▶ [SUPPLIED RECORDS]

(** What the selection promises about one returned ad; the link clause
    is parameterised by when a link counts as given. *)
Definition well_formed_ad (link_given : option string -> bool) (ad : SkyAd) : Prop :=
  (String.length (text ad) <= MAX_TEXT_LENGTH)%nat
  /\ HEX_COLOR_PATTERN (color ad) = true
  /\ HEX_COLOR_PATTERN (bgColor ad) = true
  /\ (forall l, link ad = Some l -> link_given (link ad) = true ->
        ALLOWED_LINK_PATTERN l = true).

(** The guarantee for a whole result. *)
Definition active_ads_ok (link_given : option string -> bool) (r : ActiveAds) : Prop :=
  (length (planeAds r) <= 3)%nat
  /\ (length (blimpAds r) <= 2)%nat
  /\ Forall (well_formed_ad link_given) (planeAds r)
  /\ Forall (well_formed_ad link_given) (blimpAds r)
  /\ JS.sorted_desc priority (planeAds r)
  /\ JS.sorted_desc priority (blimpAds r).

End SkyAds.

(** ** JSON values ([jsonb] columns, response bodies) *)

#[local] Set Warnings "-register-all".

Inductive json :=
| JNull
| JBool (b : bool)
| JNum (n : Z)
| JStr (s : string)
| JArr (items : list json)
| JObj (fields : list (string * json)).

Module Json.

(** [o.k] on a value that may not be an object or may lack the field. *)
Definition field (k : string) (o : json) : option json :=
  match o with
  | JObj fields =>
      match List.find (fun kv => String.eqb (fst kv) k) fields with
      | Some kv => Some (snd kv)
      | None => None
      end
  | _ => None
  end.

(** A field read as [string | undefined]; null counts as absent, as under
    the [??] the handlers apply to it. *)
Definition str_field (k : string) (o : json) : option string :=
  match field k o with
  | Some (JStr s) => Some s
  | _ => None
  end.

Definition of_opt_str (x : option string) : json :=
  match x with Some s => JStr s | None => JNull end.

End Json.

(** ** Tables under constraints

    A statement that would leave a table in a state that violates one of
    its constraints is rejected as a whole and changes nothing. *)

Section ConstrainedTable.
Context {row : Type} (admissible : list row -> bool).

Inductive stmt :=
| Insert (r : row)
| Update (where_ : row -> bool) (set : row -> row)
| Delete (where_ : row -> bool).

Definition stmt_result (s : stmt) (t : list row) : list row :=
  match s with
  | Insert r => t ++ [r]
  | Update w f => map (fun r => if w r then f r else r) t
  | Delete w => List.filter (fun r => negb (w r)) t
  end.

(** [None]: the statement raised a constraint violation. *)
Definition exec (s : stmt) (t : list row) : option (list row) :=
  let t' := stmt_result s t in
  if admissible t' then Some t' else None.

(** A client that goes on after an error. *)
Definition exec_or_keep (s : stmt) (t : list row) : list row :=
  match exec s t with Some t' => t' | None => t end.

(** The table after a sequence of statements; the tables reachable from
    the empty one are the [run ss []]. *)
Definition run (ss : list stmt) (t : list row) : list row :=
  fold_left (fun t s => exec_or_keep s t) ss t.

End ConstrainedTable.

Arguments stmt : clear implicits.
Arguments Insert {row} r.
Arguments Update {row} where_ set.
Arguments Delete {row} where_.

(** ** Schema ([supabase/migrations/003_monetization.sql]) *)

Module Developers.

(** The columns of [developers] that the code under study reads or writes;
    the key of the table is [id]. *)
Record row := {
  github_login : string;
  claimed : bool;
  claimed_by : option string;
  contributions : option Z;
  public_repos : option Z;
  total_stars : option Z;
  kudos_count : option Z;
  referral_count : option Z;
  rank : option Z;
  avatar_url : option string
}.

Definition with_kudos_count (k : option Z) (r : row) : row :=
  {| github_login := github_login r; claimed := claimed r;
     claimed_by := claimed_by r; contributions := contributions r;
     public_repos := public_repos r; total_stars := total_stars r;
     kudos_count := k; referral_count := referral_count r;
     rank := rank r; avatar_url := avatar_url r |}.

End Developers.

Module Items.

Record row := {
  category : string;
  name : string;
  price_usd_cents : Z;
  price_brl_cents : Z;
  is_active : bool
}.

End Items.

Module Purchases.

Record row := {
  id : positive;
  developer_id : Z;
  item_id : string;
  provider : string;
  provider_tx_id : option string;
  amount_cents : Z;
  currency : string;
  status : string;
  gifted_to : option Z
}.

Definition with_status (s : string) (r : row) : row :=
  {| id := id r; developer_id := developer_id r; item_id := item_id r;
     provider := provider r; provider_tx_id := provider_tx_id r;
     amount_cents := amount_cents r; currency := currency r;
     status := s; gifted_to := gifted_to r |}.

Definition with_provider_tx_id (tx : option string) (r : row) : row :=
  {| id := id r; developer_id := developer_id r; item_id := item_id r;
     provider := provider r; provider_tx_id := tx;
     amount_cents := amount_cents r; currency := currency r;
     status := status r; gifted_to := gifted_to r |}.

Definition has_status (s : string) (r : row) : bool := String.eqb (status r) s.

(** [.eq("developer_id", d).eq("item_id", i).eq("status", s)] *)
Definition matches (d : Z) (i : string) (s : string) (r : row) : bool :=
  (developer_id r =? d) && String.eqb (item_id r) i && has_status s r.

(** The rows a developer holds of one item in one status. *)
Definition held (d : Z) (i : string) (s : string) (t : list row) : list row :=
  List.filter (matches d i s) t.

(** [id uuid primary key] *)
Definition purchases_pkey (t : list row) : bool :=
  bool_decide (NoDup (map id t)).

(** [provider_tx_id text unique]: nulls never collide. *)
Definition purchases_provider_tx_id_key (t : list row) : bool :=
  bool_decide (NoDup (omap provider_tx_id t)).
(** The state a history, newest first, deserves: healthy after a success, after
    one failure degraded (an unexpected status) or warning, after more down. *)
Definition verdict (newest_first : list obs) : string :=
  match newest_first with
  | [] => "unknown"
  | (true, _) :: _ => "healthy"
  | (false, class) :: l =>
      if failing_since l =? 0 then if class =?s "http_status" then "degraded" else "warning"
      else "down"
  end.

(** One notice when an outage begins and one when it ends. *)
Fixpoint outage_notices (failing : bool) (oldest_first : list obs) : list string :=
  match oldest_first with
  | [] => []
  | (true, _) :: l => (if failing then ["incident.recover"] else []) ++ outage_notices false l
  | (false, _) :: l => (if failing then [] else ["incident.open"]) ++ outage_notices true l
  end%list.

Definition unhealthy (state : string) : bool := negb ((state =?s "healthy") || (state =?s "unknown")).

(** Health and incidents of a site agree with a state and a failure count. *)
Record tracks (site : Z) (d : db) (state : string) (fails : Z) : Prop := {
  tr_wf : incidents_wf d;
  tr_site : site_exists site d = true;
  tr_health : match find_health site d with
              | Some h => h.(h_site) = site /\ h.(h_state) = state /\ h.(h_fails) = fails
              | None => state = "unknown" /\ fails = 0
              end;
  tr_incident : incident_view site d = if unhealthy state then Some state else None }.

(** ** Lemmas *)

Lemma next_health_unknown st f ok cl : (next_health st f ok cl).1 <> "unknown".
Proof. unfold next_health. by destruct ok, (f + 1 =? 1), (cl =?s "http_status"). Qed.

Lemma failing_since_nonneg l : 0 <= failing_since l.
Proof. induction l as [|[[] c] l IH]; cbn; lia. Qed.

Lemma next_health_verdict st l o :
  next_health st (failing_since l) o.1 o.2 = (verdict (o :: l), failing_since (o :: l)).
Proof.
  destruct o as [[] cl]; [done|]. cbn. pose proof (failing_since_nonneg l).
  unfold next_health. rewrite (Z.add_comm 1).
  destruct (Z.eqb_spec (failing_since l) 0) as [->|]; cbn.
  - by destruct (cl =?s "http_status").
  - destruct (Z.eqb_spec (failing_since l + 1) 1); [lia|]. by rewrite andb_false_r.
Qed.

Lemma verdict_unhealthy l : unhealthy (verdict l) = match l with (false, _) :: _ => true | _ => false end.
Proof. destruct l as [|[[] cl] l]; [done|done|]. cbn. by repeat case_match. Qed.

▶ [REQUIREMENT]
Your task is to retype the complete material exactly as it was given.

▶ [WRITTEN SOLUTION]
(** What the selection promises about one returned ad; the link clause
    is parameterised by when a link counts as given. *)
Definition well_formed_ad (link_given : option string -> bool) (ad : SkyAd) : Prop :=
  (String.length (text ad) <= MAX_TEXT_LENGTH)%nat
  /\ HEX_COLOR_PATTERN (color ad) = true
  /\ HEX_COLOR_PATTERN (bgColor ad) = true
  /\ (forall l, link ad = Some l -> link_given (link ad) = true ->
        ALLOWED_LINK_PATTERN l = true).

(** The guarantee for a whole result. *)
Definition active_ads_ok (link_given : option string -> bool) (r : ActiveAds) : Prop :=
  (length (planeAds r) <= 3)%nat
  /\ (length (blimpAds r) <= 2)%nat
  /\ Forall (well_formed_ad link_given) (planeAds r)
  /\ Forall (well_formed_ad link_given) (blimpAds r)
  /\ JS.sorted_desc priority (planeAds r)
  /\ JS.sorted_desc priority (blimpAds r).

End SkyAds.

(** ** JSON values ([jsonb] columns, response bodies) *)

#[local] Set Warnings "-register-all".

Inductive json :=
| JNull
| JBool (b : bool)
| JNum (n : Z)
| JStr (s : string)
| JArr (items : list json)
| JObj (fields : list (string * json)).

Module Json.

(** [o.k] on a value that may not be an object or may lack the field. *)
Definition field (k : string) (o : json) : option json :=
  match o with
  | JObj fields =>
      match List.find (fun kv => String.eqb (fst kv) k) fields with
      | Some kv => Some (snd kv)
      | None => None
      end
  | _ => None
  end.

(** A field read as [string | undefined]; null counts as absent, as under
    the [??] the handlers apply to it. *)
Definition str_field (k : string) (o : json) : option string :=
  match field k o with
  | Some (JStr s) => Some s
  | _ => None
  end.

Definition of_opt_str (x : option string) : json :=
  match x with Some s => JStr s | None => JNull end.

End Json.

(** ** Tables under constraints

    A statement that would leave a table in a state that violates one of
    its constraints is rejected as a whole and changes nothing. *)

Section ConstrainedTable.
Context {row : Type} (admissible : list row -> bool).

Inductive stmt :=
| Insert (r : row)
| Update (where_ : row -> bool) (set : row -> row)
| Delete (where_ : row -> bool).

Definition stmt_result (s : stmt) (t : list row) : list row :=
  match s with
  | Insert r => t ++ [r]
  | Update w f => map (fun r => if w r then f r else r) t
  | Delete w => List.filter (fun r => negb (w r)) t
  end.

(** [None]: the statement raised a constraint violation. *)
Definition exec (s : stmt) (t : list row) : option (list row) :=
  let t' := stmt_result s t in
  if admissible t' then Some t' else None.

(** A client that goes on after an error. *)
Definition exec_or_keep (s : stmt) (t : list row) : list row :=
  match exec s t with Some t' => t' | None => t end.

(** The table after a sequence of statements; the tables reachable from
    the empty one are the [run ss []]. *)
Definition run (ss : list stmt) (t : list row) : list row :=
  fold_left (fun t s => exec_or_keep s t) ss t.

End ConstrainedTable.

Arguments stmt : clear implicits.
Arguments Insert {row} r.
Arguments Update {row} where_ set.
Arguments Delete {row} where_.

(** ** Schema ([supabase/migrations/003_monetization.sql]) *)

Module Developers.

(** The columns of [developers] that the code under study reads or writes;
    the key of the table is [id]. *)
Record row := {
  github_login : string;
  claimed : bool;
  claimed_by : option string;
  contributions : option Z;
  public_repos : option Z;
  total_stars : option Z;
  kudos_count : option Z;
  referral_count : option Z;
  rank : option Z;
  avatar_url : option string
}.

Definition with_kudos_count (k : option Z) (r : row) : row :=
  {| github_login := github_login r; claimed := claimed r;
     claimed_by := claimed_by r; contributions := contributions r;
     public_repos := public_repos r; total_stars := total_stars r;
     kudos_count := k; referral_count := referral_count r;
     rank := rank r; avatar_url := avatar_url r |}.

End Developers.

Module Items.

Record row := {
  category : string;
  name : string;
  price_usd_cents : Z;
  price_brl_cents : Z;
  is_active : bool
}.

End Items.

Module Purchases.

Record row := {
  id : positive;
  developer_id : Z;
  item_id : string;
  provider : string;
  provider_tx_id : option string;
  amount_cents : Z;
  currency : string;
  status : string;
  gifted_to : option Z
}.

Definition with_status (s : string) (r : row) : row :=
  {| id := id r; developer_id := developer_id r; item_id := item_id r;
     provider := provider r; provider_tx_id := provider_tx_id r;
     amount_cents := amount_cents r; currency := currency r;
     status := s; gifted_to := gifted_to r |}.

Definition with_provider_tx_id (tx : option string) (r : row) : row :=
  {| id := id r; developer_id := developer_id r; item_id := item_id r;
     provider := provider r; provider_tx_id := tx;
     amount_cents := amount_cents r; currency := currency r;
     status := status r; gifted_to := gifted_to r |}.

Definition has_status (s : string) (r : row) : bool := String.eqb (status r) s.

(** [.eq("developer_id", d).eq("item_id", i).eq("status", s)] *)
Definition matches (d : Z) (i : string) (s : string) (r : row) : bool :=
  (developer_id r =? d) && String.eqb (item_id r) i && has_status s r.

(** The rows a developer holds of one item in one status. *)
Definition held (d : Z) (i : string) (s : string) (t : list row) : list row :=
  List.filter (matches d i s) t.

(** [id uuid primary key] *)
Definition purchases_pkey (t : list row) : bool :=
  bool_decide (NoDup (map id t)).

(** [provider_tx_id text unique]: nulls never collide. *)
Definition purchases_provider_tx_id_key (t : list row) : bool :=
  bool_decide (NoDup (omap provider_tx_id t)).
(** The state a history, newest first, deserves: healthy after a success, after
    one failure degraded (an unexpected status) or warning, after more down. *)
Definition verdict (newest_first : list obs) : string :=
  match newest_first with
  | [] => "unknown"
  | (true, _) :: _ => "healthy"
  | (false, class) :: l =>
      if failing_since l =? 0 then if class =?s "http_status" then "degraded" else "warning"
      else "down"
  end.

(** One notice when an outage begins and one when it ends. *)
Fixpoint outage_notices (failing : bool) (oldest_first : list obs) : list string :=
  match oldest_first with
  | [] => []
  | (true, _) :: l => (if failing then ["incident.recover"] else []) ++ outage_notices false l
  | (false, _) :: l => (if failing then [] else ["incident.open"]) ++ outage_notices true l
  end%list.

Definition unhealthy (state : string) : bool := negb ((state =?s "healthy") || (state =?s "unknown")).

(** Health and incidents of a site agree with a state and a failure count. *)
Record tracks (site : Z) (d : db) (state : string) (fails : Z) : Prop := {
  tr_wf : incidents_wf d;
  tr_site : site_exists site d = true;
  tr_health : match find_health site d with
              | Some h => h.(h_site) = site /\ h.(h_state) = state /\ h.(h_fails) = fails
              | None => state = "unknown" /\ fails = 0
              end;
  tr_incident : incident_view site d = if unhealthy state then Some state else None }.

(** ** Lemmas *)

Lemma next_health_unknown st f ok cl : (next_health st f ok cl).1 <> "unknown".
Proof. unfold next_health. by destruct ok, (f + 1 =? 1), (cl =?s "http_status"). Qed.

Lemma failing_since_nonneg l : 0 <= failing_since l.
Proof. induction l as [|[[] c] l IH]; cbn; lia. Qed.

Lemma next_health_verdict st l o :
  next_health st (failing_since l) o.1 o.2 = (verdict (o :: l), failing_since (o :: l)).
Proof.
  destruct o as [[] cl]; [done|]. cbn. pose proof (failing_since_nonneg l).
  unfold next_health. rewrite (Z.add_comm 1).
  destruct (Z.eqb_spec (failing_since l) 0) as [->|]; cbn.
  - by destruct (cl =?s "http_status").
  - destruct (Z.eqb_spec (failing_since l + 1) 1); [lia|]. by rewrite andb_false_r.
Qed.

Lemma verdict_unhealthy l : unhealthy (verdict l) = match l with (false, _) :: _ => true | _ => false end.
Proof. destruct l as [|[[] cl] l]; [done|done|]. cbn. by repeat case_match. Qed.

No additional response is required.